What is required – For the entries below, repeat exactly each line starting with the one that contains "(** The text" and going on through the one that contains "(** What the", and no others.

Saved entries:
====

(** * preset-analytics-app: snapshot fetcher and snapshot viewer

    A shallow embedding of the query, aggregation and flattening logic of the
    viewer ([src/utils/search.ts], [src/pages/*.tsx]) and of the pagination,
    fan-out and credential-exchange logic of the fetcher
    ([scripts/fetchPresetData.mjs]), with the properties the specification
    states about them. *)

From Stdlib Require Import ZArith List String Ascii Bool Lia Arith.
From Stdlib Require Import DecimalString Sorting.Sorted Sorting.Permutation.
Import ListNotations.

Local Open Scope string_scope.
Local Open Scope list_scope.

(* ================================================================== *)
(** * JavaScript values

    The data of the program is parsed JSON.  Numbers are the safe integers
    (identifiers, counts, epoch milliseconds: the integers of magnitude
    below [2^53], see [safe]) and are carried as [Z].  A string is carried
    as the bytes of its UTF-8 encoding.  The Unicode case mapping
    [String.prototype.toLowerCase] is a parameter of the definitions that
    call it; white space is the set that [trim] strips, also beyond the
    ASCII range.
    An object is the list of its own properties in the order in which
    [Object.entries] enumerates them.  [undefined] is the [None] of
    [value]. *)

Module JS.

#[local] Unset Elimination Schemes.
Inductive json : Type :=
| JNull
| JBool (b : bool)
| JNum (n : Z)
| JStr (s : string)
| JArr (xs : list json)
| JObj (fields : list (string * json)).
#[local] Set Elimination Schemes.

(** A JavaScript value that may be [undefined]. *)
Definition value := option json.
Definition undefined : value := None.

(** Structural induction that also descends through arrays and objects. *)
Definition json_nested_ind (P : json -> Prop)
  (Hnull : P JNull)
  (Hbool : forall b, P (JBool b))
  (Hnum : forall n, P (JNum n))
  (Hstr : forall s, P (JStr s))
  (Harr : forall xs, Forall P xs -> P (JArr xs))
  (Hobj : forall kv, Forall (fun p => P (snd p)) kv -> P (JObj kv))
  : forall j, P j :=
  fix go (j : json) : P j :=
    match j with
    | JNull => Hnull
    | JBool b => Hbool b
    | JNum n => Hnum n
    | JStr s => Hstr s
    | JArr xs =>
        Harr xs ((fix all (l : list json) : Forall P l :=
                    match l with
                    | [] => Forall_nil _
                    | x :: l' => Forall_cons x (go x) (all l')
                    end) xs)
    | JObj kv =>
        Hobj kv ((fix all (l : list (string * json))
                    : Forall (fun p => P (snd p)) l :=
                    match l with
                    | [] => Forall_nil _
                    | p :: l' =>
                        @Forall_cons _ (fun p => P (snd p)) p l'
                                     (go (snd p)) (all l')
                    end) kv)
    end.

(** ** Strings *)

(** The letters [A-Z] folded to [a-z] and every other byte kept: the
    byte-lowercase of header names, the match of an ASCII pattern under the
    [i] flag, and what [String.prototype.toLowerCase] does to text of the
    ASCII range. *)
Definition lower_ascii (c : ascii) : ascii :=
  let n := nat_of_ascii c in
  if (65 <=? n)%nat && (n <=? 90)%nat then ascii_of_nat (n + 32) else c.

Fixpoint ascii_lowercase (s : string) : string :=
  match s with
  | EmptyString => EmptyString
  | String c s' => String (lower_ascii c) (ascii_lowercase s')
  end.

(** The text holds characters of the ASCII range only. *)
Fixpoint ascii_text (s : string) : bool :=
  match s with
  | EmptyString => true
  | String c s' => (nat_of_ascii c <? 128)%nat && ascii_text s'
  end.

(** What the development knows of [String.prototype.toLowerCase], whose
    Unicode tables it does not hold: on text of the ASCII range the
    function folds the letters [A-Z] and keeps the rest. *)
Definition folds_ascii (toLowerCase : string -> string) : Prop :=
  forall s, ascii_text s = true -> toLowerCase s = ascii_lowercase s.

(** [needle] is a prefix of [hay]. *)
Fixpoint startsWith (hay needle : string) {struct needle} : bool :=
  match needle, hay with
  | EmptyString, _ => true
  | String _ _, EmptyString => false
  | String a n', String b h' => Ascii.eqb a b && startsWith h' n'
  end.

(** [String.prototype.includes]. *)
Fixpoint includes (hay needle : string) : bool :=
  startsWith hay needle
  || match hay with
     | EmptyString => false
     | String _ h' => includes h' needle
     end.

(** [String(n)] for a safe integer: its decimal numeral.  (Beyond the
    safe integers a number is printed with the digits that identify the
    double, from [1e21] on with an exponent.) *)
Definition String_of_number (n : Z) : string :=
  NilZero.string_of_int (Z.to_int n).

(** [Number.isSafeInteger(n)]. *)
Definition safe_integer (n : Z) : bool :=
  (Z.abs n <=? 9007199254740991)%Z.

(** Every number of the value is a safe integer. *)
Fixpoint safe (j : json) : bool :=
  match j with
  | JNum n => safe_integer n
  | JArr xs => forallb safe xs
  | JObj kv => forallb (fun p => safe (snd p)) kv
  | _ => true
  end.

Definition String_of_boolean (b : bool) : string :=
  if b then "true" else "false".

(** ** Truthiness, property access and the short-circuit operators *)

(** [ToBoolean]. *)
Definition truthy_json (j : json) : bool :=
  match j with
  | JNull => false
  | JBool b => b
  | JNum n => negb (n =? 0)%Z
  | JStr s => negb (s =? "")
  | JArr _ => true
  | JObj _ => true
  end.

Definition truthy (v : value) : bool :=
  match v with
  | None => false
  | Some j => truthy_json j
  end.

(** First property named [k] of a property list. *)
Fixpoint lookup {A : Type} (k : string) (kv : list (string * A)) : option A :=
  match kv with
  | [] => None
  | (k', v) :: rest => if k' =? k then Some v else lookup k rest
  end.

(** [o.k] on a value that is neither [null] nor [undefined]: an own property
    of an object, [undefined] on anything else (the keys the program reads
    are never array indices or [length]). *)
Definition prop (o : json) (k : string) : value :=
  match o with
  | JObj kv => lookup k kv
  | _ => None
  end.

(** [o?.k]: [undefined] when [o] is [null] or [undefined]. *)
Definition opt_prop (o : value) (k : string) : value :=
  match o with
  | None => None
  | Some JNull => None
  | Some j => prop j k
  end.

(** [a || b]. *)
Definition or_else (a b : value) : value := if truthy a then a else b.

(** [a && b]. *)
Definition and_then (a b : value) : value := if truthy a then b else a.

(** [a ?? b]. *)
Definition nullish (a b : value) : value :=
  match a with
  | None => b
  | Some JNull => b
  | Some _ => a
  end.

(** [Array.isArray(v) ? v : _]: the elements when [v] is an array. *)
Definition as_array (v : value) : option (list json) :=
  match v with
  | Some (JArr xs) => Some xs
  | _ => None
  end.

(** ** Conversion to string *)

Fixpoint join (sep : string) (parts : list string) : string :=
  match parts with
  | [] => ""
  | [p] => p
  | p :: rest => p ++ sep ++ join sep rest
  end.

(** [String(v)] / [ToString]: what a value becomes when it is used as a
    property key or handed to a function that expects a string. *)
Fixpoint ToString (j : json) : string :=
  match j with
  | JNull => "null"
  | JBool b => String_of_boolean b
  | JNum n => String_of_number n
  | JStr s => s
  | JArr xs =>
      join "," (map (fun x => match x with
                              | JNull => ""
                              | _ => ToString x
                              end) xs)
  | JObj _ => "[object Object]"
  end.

====

Answer box –
(** The text holds characters of the ASCII range only. *)
Fixpoint ascii_text (s : string) : bool :=
  match s with
  | EmptyString => true
  | String c s' => (nat_of_ascii c <? 128)%nat && ascii_text s'
  end.

(** What the development knows of [String.prototype.toLowerCase], whose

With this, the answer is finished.